Toole, in "Loudspeakers and Rooms for Sound Reproduction—A Scientific Review", p454
"In thinking about what may happen in the small rooms of interest to us, assuming no other differences, the critical distance will be larger because these rooms have proportionally more sound-absorptive material and the sound sources have significant directivity, and are aimed at the listener. As a result, we may find that we are not listening in the reverberant sound field."

I think you are still claiming that your MMM technique is pulling out the direct response or at least showing more than other measurements at that distance would. This isn't true. MMM is simply a handy way to do spatial averaging.
I didn't say that MMM is different to other spatial averaging methods, I wanted to say that the differences with Harman responses is that spatial averaging measurements I generally get are not strictly PIR (or ER, see above) but between ER and LW, so showing more from direct field and less from diffuse field than expected.
But measurements with log sine sweep at multiple positions or MMM give same results.

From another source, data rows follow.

(** The state after the loop, when it ends normally. *)
Lemma compute_rows_spec prices rows idx st o st' :
  for_each (compute_total_row prices) idx rows st = (o, Ret st') →
  total st' =
    foldl PrimFloat.add (total st)
      ((λ sale, unit_price prices (product sale) * quantity sale)%float
         <$> filter (priced prices) (valid_sales rows)) ∧
  valid_rows st' = valid_rows st + length (valid_sales rows) ∧
  detail_lines st' = detail_lines st ++ omap (detail_of prices) (valid_sales rows).
Proof.
  revert idx st o. induction rows as [|raw rows IH]; intros idx st o.
  - intros [= <- <-]. simpl. by rewrite Nat.add_0_r, app_nil_r.
  - simpl. intros Hloop.
    apply bind_ret in Hloop as (o1 & st1 & o2 & Hrow & Hrest & ->).
    apply IH in Hrest as (Htot & Hvalid & Hdet).
    destruct (parse_sale_line raw idx) as [op [r|e]] eqn:Hp;
      [|by unfold compute_total_row in Hrow; rewrite Hp in Hrow].
    rewrite (compute_total_row_spec _ _ _ _ _ _ Hp) in Hrow.
    unfold valid_sales in *. simpl. rewrite (sale_of_parse _ _ _ _ Hp).
    destruct r as [sale|]; simpl.
    + rewrite filter_priced_cons.
      assert (detail_of prices sale
              = (λ price, detail_line sale price (price * quantity sale)%float)
                  <$> prices !! product sale) as ->
        by (unfold detail_of; by destruct (prices !! product sale)).
      destruct (prices !! product sale) as [price|] eqn:Hl;
        injection Hrow as Ho Hst; subst st1; simpl in *;
        rewrite Htot, Hvalid, Hdet.
      * unfold unit_price at 2. rewrite Hl. simpl.
        split; [done|]. split; [lia|]. by rewrite <- (assoc_L (++)).
      * split; [done|]. split; [lia|done].
    + injection Hrow as Ho Hst. by subst st1.
Qed.

(** The loop ends normally when every quantity is in range. *)
Lemma compute_rows_returns prices rows idx st :
  Forall quantity_in_range rows →
  ∃ o st', for_each (compute_total_row prices) idx rows st = (o, Ret st').
Proof.
  intros Hall. revert idx st. induction Hall as [|raw rows Hraw _ IH]; intros idx st.
  - by eexists _, _.
  - destruct (parse_sale_line_returns raw idx Hraw) as (o & r & Hp).
    simpl. pose proof (compute_total_row_spec prices idx raw st o r Hp) as Hrow.
    destruct r as [sale|]; [destruct (prices !! product sale)|];
      match type of Hrow with _ = (?o1, Ret ?st1) =>
        destruct (IH (S idx) st1) as (o2 & st2 & Hrest);
        exists (o1 ++ o2), st2; by apply (bind_eq _ _ o1 st1)
      end.
Qed.
(** * Mozc: user POS token table and renderer client

    A shallow embedding of two translation units of Mozc,

    - [src/dictionary/user_pos.h]: the packed token array, its random access
      iterator and the attribute bits of [UserPos::Token];
    - [src/renderer/renderer_client.cc]: [RendererLauncher] (the launch
      worker and its status machine) and [RendererClient::ExecCommand].

    Integers are [Z] with the wrap-around of their C++ type written out,
    the token array is a list of bytes placed at an address, and the calls
    the renderer code makes to its collaborators (IPC client factory,
    process spawning, named events, the clock) are recorded as a list of
    events, their answers being arguments of the embedded functions. *)

From Stdlib Require Import ZArith List String Bool Lia.
From Stdlib Require Import Strings.Byte.
Import ListNotations.
Local Open Scope Z_scope.

(* ================================================================= *)
(** ** Machine integers *)

(** [size_t], [ptrdiff_t] and [const char *] are 64 bits wide (LP64 and
    LLP64 targets).  A conversion to an unsigned type reduces modulo
    [2^64]; a conversion to [ptrdiff_t] reads the same bits as a signed
    number. *)
Definition to_size_t (z : Z) : Z := z mod 2 ^ 64.
Definition to_ptrdiff_t (z : Z) : Z := (z + 2 ^ 63) mod 2 ^ 64 - 2 ^ 63.
Definition to_uint16_t (z : Z) : Z := z mod 2 ^ 16.

(** The value of a byte, and the byte holding the low eight bits of an
    integer. *)
Definition byte_to_Z (b : byte) : Z := Z.of_N (Byte.to_N b).
Definition byte_of_Z (z : Z) : byte :=
  match Byte.of_N (Z.to_N (z mod 256)) with
  | Some b => b
  | None => x00
  end.

(* ================================================================= *)
(** ** [mozc::dictionary::UserPos] *)

Module UserPos.

(** [static constexpr size_t kTokenByteLength = 8;] *)
Definition kTokenByteLength : Z := 8.

(** *** [struct Token] *)

(** [enum Attribute], with the values the source assigns. *)
Inductive Attribute : Set :=
| SHORTCUT
| ISOLATED_WORD
| SUGGESTION_ONLY
| NON_JA_LOCALE.

Definition Attribute_value (attr : Attribute) : Z :=
  match attr with
  | SHORTCUT => 1
  | ISOLATED_WORD => 2
  | SUGGESTION_ONLY => 4
  | NON_JA_LOCALE => 8
  end.

(** The position of the single bit of a flag. *)
Definition Attribute_bit (attr : Attribute) : Z :=
  match attr with
  | SHORTCUT => 0
  | ISOLATED_WORD => 1
  | SUGGESTION_ONLY => 2
  | NON_JA_LOCALE => 3
  end.

Record Token : Type := {
  key : string;
  value : string;
  id : Z;            (* uint16_t *)
  attributes : Z;    (* uint16_t *)
  comment : string
}.

Definition set_attributes (t : Token) (a : Z) : Token :=
  {| key := key t; value := value t; id := id t;
     attributes := a; comment := comment t |}.

(** [attributes |= attr;]  Both operands are promoted to [int], the
    result is stored back into the [uint16_t] field. *)
Definition add_attribute (t : Token) (attr : Attribute) : Token :=
  set_attributes t (to_uint16_t (Z.lor (attributes t) (Attribute_value attr))).

(** [return attributes & attr;] converted to [bool]. *)
Definition has_attribute (t : Token) (attr : Attribute) : bool :=
  negb (Z.land (attributes t) (Attribute_value attr) =? 0).

(** [attributes &= ~attr;]  [~attr] is the complement of the promoted
    [int], i.e. [Z.lnot]. *)
Definition remove_attribute (t : Token) (attr : Attribute) : Token :=
  set_attributes t
    (to_uint16_t (Z.land (attributes t) (Z.lnot (Attribute_value attr)))).

(** *** The token array as memory *)

(** [absl::string_view token_array_data_]: the address of the first byte
    and the bytes themselves. *)
Record string_view : Type := {
  data : Z;
  contents : list byte
}.

Definition size (v : string_view) : Z := Z.of_nat (List.length (contents v)).

(** The view lies inside the 64-bit address space, and is no larger than
    the largest object ([PTRDIFF_MAX] bytes). *)
Definition view_ok (v : string_view) : Prop :=
  0 <= data v /\ data v + size v < 2 ^ 64 /\ size v < 2 ^ 63.

(** Reading one byte at address [p]; [None] outside the array. *)
Definition load_u8 (v : string_view) (p : Z) : option byte :=
  if (data v <=? p) && (p <? data v + size v)
  then nth_error (contents v) (Z.to_nat (p - data v))
  else None.

(** [*reinterpret_cast<const uint16_t *>(p)] on a little endian machine
    ("Little endian is assumed"). *)
Definition load_u16 (v : string_view) (p : Z) : option Z :=
  match load_u8 v p, load_u8 v (p + 1) with
  | Some lo, Some hi => Some (byte_to_Z lo + 256 * byte_to_Z hi)
  | _, _ => None
  end.

(** *** [class iterator] *)

Record iterator : Type := { ptr_ : Z }.

Definition pos_index (v : string_view) (it : iterator) : option Z :=
  load_u16 v (ptr_ it).
Definition value_suffix_index (v : string_view) (it : iterator) : option Z :=
  load_u16 v (ptr_ it + 2).
Definition key_suffix_index (v : string_view) (it : iterator) : option Z :=
  load_u16 v (ptr_ it + 4).
Definition conjugation_id (v : string_view) (it : iterator) : option Z :=
  load_u16 v (ptr_ it + 6).

(** [uint16_t operator*() const { return pos_index(); }] *)
Definition deref (v : string_view) (it : iterator) : option Z :=
  pos_index v it.

(** Pointer plus or minus an unsigned byte offset. *)
Definition ptr_add (p off : Z) : Z := to_size_t (p + off).
Definition ptr_sub (p off : Z) : Z := to_size_t (p - off).

(** [n * kTokenByteLength]: [n] is a [difference_type], the constant a
    [size_t], so the product is computed in [size_t]. *)
Definition byte_offset (n : Z) : Z :=
  to_size_t (to_size_t n * kTokenByteLength).

(** [operator++()] and [operator--()]. *)
Definition pre_incr (it : iterator) : iterator :=
  {| ptr_ := ptr_add (ptr_ it) kTokenByteLength |}.
Definition pre_decr (it : iterator) : iterator :=
  {| ptr_ := ptr_sub (ptr_ it) kTokenByteLength |}.

(** [operator++(int)] and [operator--(int)]: the returned copy and the
    updated iterator. *)
Definition post_incr (it : iterator) : iterator * iterator :=
  ({| ptr_ := ptr_ it |}, {| ptr_ := ptr_add (ptr_ it) kTokenByteLength |}).
Definition post_decr (it : iterator) : iterator * iterator :=
  ({| ptr_ := ptr_ it |}, {| ptr_ := ptr_sub (ptr_ it) kTokenByteLength |}).

(** [operator+=], [operator-=], [operator+] (both argument orders) and
    [operator-(iterator, difference_type)]. *)
Definition add_assign (it : iterator) (n : Z) : iterator :=
  {| ptr_ := ptr_add (ptr_ it) (byte_offset n) |}.
Definition sub_assign (it : iterator) (n : Z) : iterator :=
  {| ptr_ := ptr_sub (ptr_ it) (byte_offset n) |}.
Definition plus (x : iterator) (n : Z) : iterator :=
  {| ptr_ := ptr_add (ptr_ x) (byte_offset n) |}.
Definition plus_l (n : Z) (x : iterator) : iterator :=
  {| ptr_ := ptr_add (ptr_ x) (byte_offset n) |}.
Definition minus (x : iterator) (n : Z) : iterator :=
  {| ptr_ := ptr_sub (ptr_ x) (byte_offset n) |}.

(** [operator-(iterator x, iterator y)]:
    [return (x.ptr_ - y.ptr_) / kTokenByteLength;]
    The pointer difference is a [ptrdiff_t]; dividing it by the [size_t]
    constant converts it to [size_t] first, and the quotient is converted
    back to [difference_type] on return. *)
Definition diff (x y : iterator) : Z :=
  to_ptrdiff_t (to_size_t (to_ptrdiff_t (ptr_ x - ptr_ y)) / kTokenByteLength).

Definition iter_eq (x y : iterator) : bool := ptr_ x =? ptr_ y.
Definition iter_ne (x y : iterator) : bool := negb (ptr_ x =? ptr_ y).
Definition iter_lt (x y : iterator) : bool := ptr_ x <? ptr_ y.
Definition iter_le (x y : iterator) : bool := ptr_ x <=? ptr_ y.
Definition iter_gt (x y : iterator) : bool := ptr_ y <? ptr_ x.
Definition iter_ge (x y : iterator) : bool := ptr_ y <=? ptr_ x.

(** [begin()] and [end()]. *)
Definition begin_ (v : string_view) : iterator := {| ptr_ := data v |}.
Definition end_ (v : string_view) : iterator :=
  {| ptr_ := ptr_add (data v) (size v) |}.

(** An iterator over the array: it points at a record boundary between
    [begin()] and [end()]. *)
Definition over (v : string_view) (x : iterator) : Prop :=
  data v <= ptr_ x <= data v + size v /\
  (ptr_ x - data v) mod kTokenByteLength = 0.

(** *** The token layout *)

(** The four fields of one 8 byte block, in the order of the layout
    comment of the header: POS index, value suffix index, key suffix
    index, conjugation ID. *)
Record TokenRecord : Type := {
  tr_pos_index : Z;
  tr_value_suffix_index : Z;
  tr_key_suffix_index : Z;
  tr_conjugation_id : Z
}.

Definition is_u16 (z : Z) : Prop := 0 <= z < 2 ^ 16.

Definition record_ok (r : TokenRecord) : Prop :=
  is_u16 (tr_pos_index r) /\ is_u16 (tr_value_suffix_index r) /\
  is_u16 (tr_key_suffix_index r) /\ is_u16 (tr_conjugation_id r).

Definition encode_u16 (z : Z) : list byte :=
  [byte_of_Z z; byte_of_Z (z / 256)].

Definition encode_token (r : TokenRecord) : list byte :=
  encode_u16 (tr_pos_index r) ++ encode_u16 (tr_value_suffix_index r) ++
  encode_u16 (tr_key_suffix_index r) ++ encode_u16 (tr_conjugation_id r).

Fixpoint encode_tokens (rs : list TokenRecord) : list byte :=
  match rs with
  | [] => []
  | r :: rs' => encode_token r ++ encode_tokens rs'
  end.

(** The token array holding [rs], placed at address [base]. *)
Definition token_array (base : Z) (rs : list TokenRecord) : string_view :=
  {| data := base; contents := encode_tokens rs |}.

End UserPos.

(* ================================================================= *)
(** ** [mozc::renderer]: collaborators *)

(** [commands::RendererCommand], as far as the client looks into it: the
    command type, the [visible] flag and whether an output payload is set.
    The payload itself is opaque. *)
Inductive CommandType : Set := NOOP | UPDATE | SHUTDOWN.

Record RendererCommand : Type := {
  type : CommandType;
  visible : bool;
  output : option string
}.

Definition has_output (command : RendererCommand) : bool :=
  match output command with Some _ => true | None => false end.

Definition is_UPDATE (command : RendererCommand) : bool :=
  match type command with UPDATE => true | _ => false end.

(** A default constructed command of the given type. *)
Definition command_of_type (ty : CommandType) : RendererCommand :=
  {| type := ty; visible := false; output := None |}.

(** Modelled from the spec: the error codes of [ipc/ipc.h], which is not
    among the sources; only [IPC_TIMEOUT_ERROR] is told apart. *)
Inductive IPCErrorType : Set :=
| IPC_NO_ERROR
| IPC_NO_CONNECTION
| IPC_TIMEOUT_ERROR
| IPC_UNKNOWN_ERROR.

Definition is_IPC_TIMEOUT_ERROR (e : IPCErrorType) : bool :=
  match e with IPC_TIMEOUT_ERROR => true | _ => false end.

(** What an [IPCClientInterface] object answers to the queries of the
    renderer client.  The result of [Call] is only logged and is left
    out. *)
Record IPCClientInterface : Type := {
  GetLastIPCError : IPCErrorType;
  Connected : bool;
  GetServerProtocolVersion : Z;
  GetServerProductVersion : string
}.

(** Modelled from the spec: the results of
    [NamedEventListener::WaitEventOrProcess] ([ipc/named_event.h] is not
    among the sources); [OTHER] stands for every value that reaches the
    [default] branch. *)
Inductive WaitResult : Set :=
| TIMEOUT
| EVENT_SIGNALED
| PROCESS_SIGNALED
| OTHER.

(** [RendererLauncherInterface::RendererErrorType]. *)
Inductive RendererErrorType : Set :=
| RENDERER_VERSION_MISMATCH
| RENDERER_FATAL_ERROR.   (* RendererLauncherInterface::RENDERER_FATAL *)

(** The calls made to the outside, in program order.  [NewClient] returns a
    pointer that may be null: the pointer is an [option], given to the
    embedded function as its answer. *)
Inductive event : Type :=
| NewClient (name path : string)
| Call (request : RendererCommand) (timeout : Z)
| TerminateServer (name : string)
| ThreadStart (thread_name : string)
| SpawnProcess (path : string)
| WaitEventOrProcess (timeout : Z)
| SleepFor (seconds : Z)
| LaunchErrorMessageDialog (error_type : string)
| Notify (name : string).

(** A function either returns or calls a member through a null pointer. *)
Inductive outcome (A : Type) : Type :=
| Returned (a : A)
| NullDereference.
Arguments Returned {A} a.
Arguments NullDereference {A}.

Definition kIPCTimeout : Z := 100.
Definition kRendererWaitTimeout : Z := 30 * 1000.
Definition kRendererWaitSleepTime : Z := 10.
Definition kMaxErrorTimes : Z := 5.
Definition kRetryIntervalTime : Z := 30.
Definition kServiceName : string := "renderer".

(** [uint64_t] subtraction and [size_t] increment. *)
Definition uint64_sub (a b : Z) : Z := (a - b) mod 2 ^ 64.
Definition size_t_succ (n : Z) : Z := (n + 1) mod 2 ^ 64.

(** [CallCommand(client, command)]: [client->Call(buf, &result,
    kIPCTimeout)]; a failed call is logged. *)
Definition CallCommand (client : option IPCClientInterface)
           (command : RendererCommand) : list event * outcome unit :=
  match client with
  | Some _ => ([Call command kIPCTimeout], Returned tt)
  | None => ([], NullDereference)
  end.

(** Number of calls, thread starts and server terminations in a log. *)
Definition is_Call (e : event) : bool :=
  match e with Call _ _ => true | _ => false end.
Definition is_ThreadStart (e : event) : bool :=
  match e with ThreadStart _ => true | _ => false end.
Definition is_TerminateServer (e : event) : bool :=
  match e with TerminateServer _ => true | _ => false end.
Definition is_NewClient (e : event) : bool :=
  match e with NewClient _ _ => true | _ => false end.
Definition count_events (p : event -> bool) (evs : list event) : nat :=
  List.length (filter p evs).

As to your measured aberrations being inaudible, I guess I am shocked that is true. Those are very significant dips and balance shifts. You are saying you can put in pink noise, move those distances, and not hear character changes to pink noise?
Yes, why would people not bother about those reflections : the level is high, the timing is short !
Maybe because most film mixers have two ears and because they are able to move their head while listening ?
I would hypothesize that :
  • The spectrum of the console reflections is very quickly changing with even small movements of the head (much more than floor or ceiling reflections which origins are farther from listener and so change less with head movements)
  • the spectrum of the reflections may be different at each ear
Is our perception so efficient to remove those comb filtering effects ?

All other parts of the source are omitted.